■ Records to use
::::

(* ===== verification/IpLink.v ===== *)
(** * The IP stack's link side: routes, interfaces, ARP

    src/.../metal/net/ip/__link__.c: which interface, which source address,
    which hardware address.  Table scans are functions on the table; the
    operations on the card's state are in the store monad. *)
From S2P Require Import Prelude Ip IpWire.

Module IpLink.
Import Ip IpWire.

(** ** Route table scans *)

Fixpoint mask_bits_loop (fuel : nat) (m n : Z) : Z :=
  match fuel with
  | O => n
  | S f => if negb (m =? 0) then mask_bits_loop f (Z.shiftr m 1) (n + Z.land m 1) else n
  end.
(** A 32-bit mask is zero after 32 shifts. *)
Definition mask_bits (m : Z) : Z := mask_bits_loop 32 m 0.

Definition rt_is (dst mask : Z) (r : route) : bool := rt_on r && (rt_dst r =? dst) && (rt_mask r =? mask).

Definition rt_forget (r : route) (used : Z) : route * Z :=
  (Route false (rt_dst r) (rt_mask r) (rt_gw r) (rt_h r), if negb (used =? 0) then used - 1 else used).

(** The loop of [pm_ip_rt_del] and [pm_ip_rt_del_h]: forget every row [P] picks. *)
Fixpoint rt_del_loop (P : route -> bool) (tbl : list route) (used : Z) : list route * Z :=
  match tbl with
  | [] => ([], used)
  | r :: t =>
      let '(r, used) := if P r then rt_forget r used else (r, used) in
      let '(t, used) := rt_del_loop P t used in (r :: t, used)
  end.

(** The scan of [pm_ip_rt_upsert]: the row of this destination ([inl]), or the
    first free row if there is one. *)
Fixpoint upsert_scan (dst mask : Z) (tbl : list route) (i : nat) (slot : option nat) : nat + option nat :=
  match tbl with
  | [] => inr slot
  | r :: t =>
      if rt_is dst mask r then inl i
      else upsert_scan dst mask t (S i) (match slot with None => if negb (rt_on r) then Some i else None | _ => slot end)
  end.

(** [rt_match]: the last of the longest matching prefixes, else the last
    default route. *)
Fixpoint rt_match_loop (dst : Z) (tbl : list route) (hit def : option route) (best : Z) : option route :=
  match tbl with
  | [] => match hit with Some r => Some r | None => def end
  | r :: t =>
      if negb (rt_on r) then rt_match_loop dst t hit def best
      else if rt_mask r =? 0 then rt_match_loop dst t hit (Some r) best
      else if negb (Z.land dst (rt_mask r) =? Z.land (rt_dst r) (rt_mask r)) then rt_match_loop dst t hit def best
      else
        let bits := mask_bits (rt_mask r) in
        if negb (bool_decide (is_Some hit)) || (best <=? bits) then rt_match_loop dst t (Some r) def bits
        else rt_match_loop dst t hit def best
  end.
Definition rt_match (tbl : list route) (dst : Z) : option route := rt_match_loop dst tbl None None 0.
Definition rt_lookup (tbl : list route) (dst : Z) : Z := match rt_match tbl dst with Some r => rt_h r | None => -1 end.

(** ** Interface table scans *)

Definition l2_find (P : l2row -> bool) (tbl : list l2row) : option l2row := List.find P tbl.
Definition addr_of (tbl : list l2row) (h : Z) : Z := match l2_find (fun r => l2_h r =? h) tbl with Some r => l2_addr r | None => 0 end.
Definition mask_of (tbl : list l2row) (h : Z) : Z := match l2_find (fun r => l2_h r =? h) tbl with Some r => l2_mask r | None => 0 end.
Definition has_l2 (tbl : list l2row) (h : Z) : bool := match l2_find (fun r => l2_h r =? h) tbl with Some _ => true | None => false end.
Definition h_for_addr (tbl : list l2row) (addr : Z) : Z :=
  if addr =? 0 then -1 else match l2_find (fun r => l2_addr r =? addr) tbl with Some r => l2_h r | None => -1 end.

(** The first row of [h] gets an address. *)
Fixpoint l2_set_addr (tbl : list l2row) (h addr mask : Z) : list l2row :=
  match tbl with
  | [] => []
  | r :: t => if l2_h r =? h then L2 h addr mask :: t else r :: l2_set_addr t h addr mask
  end.

(** ** Neighbour table scans *)

Fixpoint arp_find_from (h addr : Z) (tbl : list neigh) (i : nat) : option nat :=
  match tbl with
  | [] => None
  | e :: t => if (a_addr e =? addr) && (a_h e =? h) then Some i else arp_find_from h addr t (S i)
  end.
Definition arp_find (tbl : list neigh) (h addr : Z) : option nat := if addr =? 0 then None else arp_find_from h addr tbl 0.

(** The scan of [arp_slot]: the first unclaimed row ([inl]), or the row least
    recently touched of a table with none. *)
Fixpoint arp_scan (tbl : list neigh) (i : nat) (old : option (nat * Z)) : nat + option nat :=
  match tbl with
  | [] => inr (fst <$> old)
  | e :: t =>
      if a_addr e =? 0 then inl i
      else arp_scan t (S i) (match old with
                             | None => Some (i, a_at e)
                             | Some (j, at_) => if a_at e <? at_ then Some (i, a_at e) else old
                             end)
  end.

Section link.
Context {E : Type} `{!Host E}.
Local Open Scope metal_scope.
Local Abbreviation IpM := (IpM E).

(** ** Routes *)

Definition pm_ip_rt_clear : IpM unit := modify (set_rt []) ;; modify (set_rt_used 0).

Definition rt_del_if (P : route -> bool) : IpM unit :=
  w <- gets id ;;
  let '(tbl, used) := rt_del_loop P (rt w) (rt_used w) in modify (set_rt tbl) ;; modify (set_rt_used used).
Definition pm_ip_rt_del_h (h : Z) : IpM unit := rt_del_if (fun r => rt_on r && (rt_h r =? h)).
Definition pm_ip_rt_del (dst mask : Z) : IpM unit := rt_del_if (rt_is dst mask).

Definition rt_put (slot : nat) (dst mask gw h : Z) : IpM unit :=
  modify (fun w => set_rt_used (u32 (rt_used w + 1)) w) ;;
  modify (fun w => set_rt (<[slot := Route true dst mask gw h]> (rt w)) w).

Definition pm_ip_rt_upsert (dst mask gw h : Z) : IpM unit :=
  w <- gets id ;;
  match upsert_scan dst mask (rt w) 0 None with
  | inl i => modify (set_rt (alter (fun r => Route (rt_on r) (rt_dst r) (rt_mask r) gw h) i (rt w)))
  | inr (Some slot) => rt_put slot dst mask gw h
  | inr None =>
      g <- hostly (h_grow Limit_route (zlen (rt w))) ;;
      match g with
      | None => ret tt
      | Some cap => modify (set_rt (rt w ++ replicate (Z.to_nat (cap - zlen (rt w))) no_route)) ;; rt_put (length (rt w)) dst mask gw h
      end
  end.

(** ** Interfaces *)

Definition pm_ip_arp_clear : IpM unit := modify (set_arp []) ;; modify (set_arp_used 0).

Definition pm_ip_l2_clear : IpM unit :=
  modify (set_l2 []) ;; modify (set_l2_cap 0) ;; modify (set_l2_cur (-1)) ;;
  modify (set_pending_be 0) ;; modify (set_pending_mask 0) ;; pm_ip_rt_clear ;; pm_ip_arp_clear.

Definition pm_ip_l2_addr_of (h : Z) : IpM Z := gets (fun w => addr_of (l2 w) h).
Definition pm_ip_l2_mask_of (h : Z) : IpM Z := gets (fun w => mask_of (l2 w) h).
Definition pm_ip_l2_has (h : Z) : IpM bool := gets (fun w => has_l2 (l2 w) h).
Definition pm_ip_l2_h_for_addr (addr : Z) : IpM Z := gets (fun w => h_for_addr (l2 w) addr).

Definition addr_ours (w : stack E) (dst : Z) : bool :=
  if dst =? 0 then false
  else bool_decide (is_Some (l2_find (fun r => l2_addr r =? dst) (l2 w))) || (negb (pending_be w =? 0) && (dst =? pending_be w)).
Definition pm_ip_l2_addr_ours (dst : Z) : IpM bool := gets (fun w => addr_ours w dst).

(** ** Frames out *)

Definition pm_ip_eth_tx (h : Z) (dmac : list Z) (ethertype : Z) (body : list Z) : IpM Z :=
  let len := zlen body in
  if (h <? 0) || (len =? 0) || (IP_PKT_MAX <? len) then ret (-1) else
  smac <- gets (fun w => h_mac h (env w)) ;;
  let frame := dmac ++ smac ++ be16 ethertype ++ body in
  hostly (h_tx h (frame ++ replicate (60 - length frame) 0)).

Definition arp_bcast : list Z := replicate 6 255.

Definition arp_emit (h op : Z) (dmac : list Z) (tha : option (list Z)) (tpa : Z) : IpM unit :=
  spa <- pm_ip_l2_addr_of h ;;
  spa <- (if spa =? 0 then gets pending_be else ret spa) ;;
  mac <- gets (fun w => h_mac h (env w)) ;;
  let body := be16 1 ++ be16 2048 ++ [6; 4] ++ be16 op ++ mac ++ be32 spa ++ default (replicate 6 0) tha ++ be32 tpa in
  pm_ip_eth_tx h dmac 2054 body ;; ret tt.

(** ** The neighbour table *)

Definition upd_arp (i : nat) (f : neigh -> neigh) : IpM unit := modify (fun w => set_arp (alter f i (arp w)) w).
Definition arp_claim (i : nat) (h addr : Z) : IpM (option nat) :=
  upd_arp i (fun _ => Neigh ARP_FREE h addr (replicate 6 0) 0 0 []) ;;
  modify (fun w => set_arp_used (u32 (arp_used w + 1)) w) ;; ret (Some i).
Definition arp_unuse : IpM unit := modify (fun w => if negb (arp_used w =? 0) then set_arp_used (arp_used w - 1) w else w).

Definition arp_slot (h addr : Z) : IpM (option nat) :=
  w <- gets id ;;
  match arp_find (arp w) h addr with
  | Some i => ret (Some i)
  | None =>
      match arp_scan (arp w) 0 None with
      | inl i => arp_claim i h addr
      | inr old =>
          g <- hostly (h_grow Limit_neighbour (zlen (arp w))) ;;
          match g, old with
          | Some cap, _ => modify (set_arp (arp w ++ replicate (Z.to_nat (cap - zlen (arp w))) no_neigh)) ;; arp_claim (length (arp w)) h addr
          | None, Some i => arp_unuse ;; arp_claim i h addr
          | None, None => ret None
          end
      end
  end.

Definition pm_ip_arp_lookup (h addr : Z) : IpM (option (list Z)) :=
  w <- gets id ;;
  match arp_find (arp w) h addr ≫= fun i => (fun e => (i, e)) <$> arp w !! i with
  | None => ret None
  | Some (i, e) =>
      if negb (is_arp (a_state e) ARP_LIVE) then ret None else
      now <- now_us ;;
      if a_at e <=? now then upd_arp i (fun e => Neigh ARP_FREE (a_h e) (a_addr e) (a_mac e) (a_at e) (a_tries e) (a_pend e)) ;; ret None
      else ret (Some (a_mac e))
  end.

Definition pm_ip_arp_learn (h addr : Z) (mac : list Z) : IpM unit :=
  if (h <? 0) || (addr =? 0) || (addr =? BCAST) then ret tt else
  slot <- arp_slot h addr ;;
  match slot with
  | None => ret tt
  | Some i =>
      now <- now_us ;;
      w <- gets id ;;
      e <- chk (arp w !! i) ;;
      upd_arp i (fun e => Neigh ARP_LIVE (a_h e) (a_addr e) mac (u64 (now + IP_ARP_TTL_US)) 0 []) ;;
      if negb (zlen (a_pend e) =? 0) then pm_ip_eth_tx h mac 2048 (a_pend e) ;; ret tt else ret tt
  end.

Definition pm_ip_arp_ask (h addr : Z) : IpM unit :=
  if (h <? 0) || (addr =? 0) || (addr =? BCAST) then ret tt else
  slot <- arp_slot h addr ;;
  match slot with
  | None => ret tt
  | Some i =>
      w <- gets id ;;
      e <- chk (arp w !! i) ;;
      if is_arp (a_state e) ARP_LIVE then ret tt else
      now <- now_us ;;
      upd_arp i (fun e => Neigh ARP_ASKING (a_h e) (a_addr e) (a_mac e) (u64 (now + IP_ARP_RETRY_US)) (u32 (a_tries e + 1)) (a_pend e)) ;;
      arp_emit h 1 arp_bcast None addr
  end.

Definition pm_ip_arp_queue (h addr : Z) (pkt : list Z) : IpM unit :=
  if (h <? 0) || (zlen pkt =? 0) || (IP_ARP_PEND <? zlen pkt) then ret tt else
  slot <- arp_slot h addr ;;
  match slot with
  | None => ret tt
  | Some i => upd_arp i (fun e => Neigh (a_state e) (a_h e) (a_addr e) (a_mac e) (a_at e) (a_tries e) pkt)
  end.

Definition arp_tick_row (now : Z) (i : nat) : IpM unit :=
  w <- gets id ;;
  e <- chk (arp w !! i) ;;
  if is_arp (a_state e) ARP_FREE || (now <? a_at e) then ret tt else
  if is_arp (a_state e) ARP_LIVE then
    upd_arp i (fun e => Neigh ARP_FREE (a_h e) (a_addr e) (a_mac e) (a_at e) (a_tries e) (a_pend e))
  else if IP_ARP_TRIES <=? a_tries e then
    upd_arp i (fun _ => no_neigh) ;; arp_unuse
  else
    upd_arp i (fun e => Neigh (a_state e) (a_h e) (a_addr e) (a_mac e) (u64 (now + IP_ARP_RETRY_US)) (u32 (a_tries e + 1)) (a_pend e)) ;;
    arp_emit (a_h e) 1 arp_bcast None (a_addr e).

Definition pm_ip_arp_tick : IpM unit :=
  now <- now_us ;;
  n <- gets (fun w => length (arp w)) ;;
  foldr (fun i k => arp_tick_row now i ;; k) (ret tt) (seq 0 n).

Definition pm_ip_arp_input (h : Z) (frame : list Z) : IpM unit :=
  if (h <? 0) || (zlen frame <? 42) then ret tt else
  hw <- chk (pm_ip_read_be16 frame 14) ;;
  pr <- chk (pm_ip_read_be16 frame 16) ;;
  if negb (hw =? 1) || negb (pr =? 2048) then ret tt else
  hl <- chk (rd frame 18) ;;
  pl <- chk (rd frame 19) ;;
  if negb (hl =? 6) || negb (pl =? 4) then ret tt else
  op <- chk (pm_ip_read_be16 frame 20) ;;
  spa <- chk (pm_ip_read_be32 frame 28) ;;
  sha <- chk (slice frame 22 6) ;;
  pm_ip_arp_learn h spa sha ;;
  if negb (op =? 1) then ret tt else
  tpa <- chk (pm_ip_read_be32 frame 38) ;;
  ours <- pm_ip_l2_addr_of h ;;
  mine <- pm_ip_l2_addr_ours tpa ;;
  if ((ours =? 0) || negb (tpa =? ours)) && negb mine then ret tt else
  src <- chk (slice frame 6 6) ;;
  arp_emit h 2 src (Some sha) spa.

Definition pm_ip_arp_announce (h : Z) : IpM unit :=
  if h <? 0 then ret tt else
  ours <- pm_ip_l2_addr_of h ;;
  if ours =? 0 then ret tt else arp_emit h 1 arp_bcast None ours.

(** ** Bringing an interface up *)

Definition pm_ip_if_up_mask (h addr mask : Z) : IpM Z :=
  w <- gets id ;;
  if negb (arena w) || (addr =? 0) || (mask =? 0) || negb (has_l2 (l2 w) h) then ret (-1) else
  modify (set_l2 (l2_set_addr (l2 w) h addr mask)) ;;
  pm_ip_rt_upsert (Z.land addr mask) mask 0 h ;;
  cur <- gets l2_cur ;;
  (if (cur <? 0) || (cur =? h) then modify (set_l2_cur h) ;; pm_ip_rt_upsert 0 0 0 h else ret tt) ;;
  pm_ip_arp_announce h ;; ret 0.

Definition pm_ip_l2_apply_pending : IpM unit :=
  w <- gets id ;;
  if (pending_be w =? 0) || (l2_cur w <? 0) then ret tt else
  pm_ip_if_up_mask (l2_cur w) (pending_be w) (if negb (pending_mask w =? 0) then pending_mask w else IP_MASK24) ;;
  modify (set_pending_be 0) ;; modify (set_pending_mask 0).

(** ** Source address and egress *)

Definition ip_src_route (w : stack E) (dst : Z) : Z :=
  if (dst =? lo_addr w) || (dst =? IP_LO_BE) then lo_addr w else
  let addr := addr_of (l2 w) (rt_lookup (rt w) dst) in
  if negb (addr =? 0) then addr else
  match l2_find (fun r => negb (l2_addr r =? 0)) (l2 w) with Some r => l2_addr r | None => lo_addr w end.

(** [s] is the socket, if the caller has one. *)
Definition src_for (w : stack E) (s : option sock) (dst : Z) : Z :=
  match s with
  | Some s =>
      if negb (k_laddr s =? 0) && negb (k_laddr s =? BCAST) then k_laddr s else
      if 0 <=? k_l2 s then addr_of (l2 w) (k_l2 s) else ip_src_route w dst
  | None => ip_src_route w dst
  end.

(** Egress interface and next hop. *)
Definition route_out (w : stack E) (h_hint src dst : Z) : option (Z * Z) :=
  let m := rt_match (rt w) dst in
  let h := if (0 <=? h_hint) && has_l2 (l2 w) h_hint then h_hint else -1 in
  let h := if h <? 0 then h_for_addr (l2 w) src else h in
  let h := if h <? 0 then match m with Some r => rt_h r | None => -1 end else h in
  let h := if h <? 0 then match l2 w with r :: _ => l2_h r | [] => -1 end else h in
  if h <? 0 then None else
  let mask := mask_of (l2 w) h in
  if negb (mask =? 0) && (Z.land (addr_of (l2 w) h) mask =? Z.land dst mask) then Some (h, dst)
  else match m with
       | Some r => if negb (rt_gw r =? 0) then Some (h, rt_gw r) else Some (h, dst)
       | None => Some (h, dst)
       end.
End link.
End IpLink.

::::

■ Work request
Print the lines above, unchanged, from the start of the records to the line with "Definition mask_bits (m", including that final line.

■ Answer for this exercise
(* ===== verification/IpLink.v ===== *)
(** * The IP stack's link side: routes, interfaces, ARP

    src/.../metal/net/ip/__link__.c: which interface, which source address,
    which hardware address.  Table scans are functions on the table; the
    operations on the card's state are in the store monad. *)
From S2P Require Import Prelude Ip IpWire.

Module IpLink.
Import Ip IpWire.

(** ** Route table scans *)

Fixpoint mask_bits_loop (fuel : nat) (m n : Z) : Z :=
  match fuel with
  | O => n
  | S f => if negb (m =? 0) then mask_bits_loop f (Z.shiftr m 1) (n + Z.land m 1) else n
  end.
(** A 32-bit mask is zero after 32 shifts. *)
Definition mask_bits (m : Z) : Z := mask_bits_loop 32 m 0.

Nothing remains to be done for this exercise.